# Left and right turns on the surface of a cube

Inspired by A closed path on the Rubik's cube.

Let $N$ be a positive integer. Consider an $N\times N\times N$ cube, with each face tiled by $N^2$ squares measuring $1\times 1$. A closed path is drawn on the surface of the cube, never entering the same square twice, never passing through the corner of a square.

Each time the path enters a square, necessarily through an edge, it will exit through a different edge. Let $R$ be the number of squares with exit edge immediately to the right of the entry edge, and let $L$ be the number of squares with exit edge immediately to the left of the entry edge. Ignore squares not meeting the path, and squares for which the exit edge is across from the entry edge.

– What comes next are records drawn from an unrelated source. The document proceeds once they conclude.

(** [POST /api/app/decisions] *)
Definition decide_ (t : Z) (g : answers) (me : Principal) (id ans : string) (seen d : board) : reply * board :=
  if negb (Str.truthy (Str.trim (cleanText ans MAX_ENTRY_BODY))) then (Http 400 "bad_fields", d)
  else
    match getPost id seen with
    | None => (Http 404 "not_found", d)
    | Some p0 =>
        let p := post p0 in
        if (p_type p !== Decision) || negb (p_uid p =? pr_uid me) then (Http 404 "not_found", d)
        else if negb (canRead g (p_repoName p) (p_repo p)) then (Http 404 "not_found", d)
        else
          let (ok, d') := closePost t (p_id p) (p_repo p) (webActor me) (Some ans) d in
          (if ok then Text "ok" else Http 409 "already_answered", d')
    end.

(** The end of [executeRun] for a request: the answer of the run is submitted. *)
Definition submitRun (t : Z) (uuid : string) (me : Principal) (id answer_ : string) (seen d : board) : reply * board :=
  match getPost id seen with
  | Some p =>
      if isNull (p_closed (post p)) && existsb (fun s => s === default Open (status p)) [Open; Working; Changes]
      then finish d (advanceWork t uuid id USubmitted (clamp answer_ (8 * 1000)) (actorOf me) d) (fun _ => Text "")
      else (Text "", d)
  | None => (Text "", d)
  end.

(** ** Calls *)

Inductive call :=
| CPost (uuid repo : string) (type : PostType) (title body : string) (target to : option string) (ttl : option Z)
| CAsk (uuid repo question context : string)
| CRelease (id : string)
| CClose (id : string)
| CWork (uuid id : string) (submitted : bool) (note : string)
| CRequest (uuid repo title body : string)
| CReview (uuid id : string) (accept : bool) (note : string)
| CDecide (id ans : string)
| CSubmit (uuid id ans : string)
| CPurge.

Definition AGENT_POST_TYPES : list PostType := [Claim; Finding; Handoff].

Definition handle (t : Z) (g : answers) (me : Principal) (c : call) (seen d : board) : reply * board :=
  match c with
  | CPost uuid repo type title body target to ttl =>
      if existsb (fun k => k === type) AGENT_POST_TYPES then boardPost t uuid g me repo type title body target to ttl d
      else (Failure "invalid arguments", d)
  | CAsk uuid repo q ctx => boardAsk t uuid g me repo q ctx d
  | CRelease id => boardRelease t g me id seen d
  | CClose id => boardClose t g me id seen d
  | CWork uuid id sub note => workUpdate t uuid g me id sub note seen d
  | CRequest uuid repo title body => requestTask t uuid g me repo title body d
  | CReview uuid id acc note => review t uuid g me id acc note seen d
  | CDecide id ans => decide_ t g me id ans seen d
  | CSubmit uuid id ans => submitRun t uuid me id ans seen d
  | CPurge => (Text "", purge t d)
  end.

What are the possible values for $R-L$?

• Are you accepting the answer or looking for a better one? – ghosts_in_the_code Jan 18 '16 at 15:01
• I have a solution which is a pain to write up, showing that any path can be be deformed into a small loop around a single vertex, where R–L only changes when passing a vertex of the cube. Is there a better proof? Something with to do with integration, maybe? – Mike Earnest Dec 16 '17 at 19:09

- any integer between $-4$ and $+4$ (for $N \ge 2$)
- any integer between $-3$ and $+3$ (for $N = 1$)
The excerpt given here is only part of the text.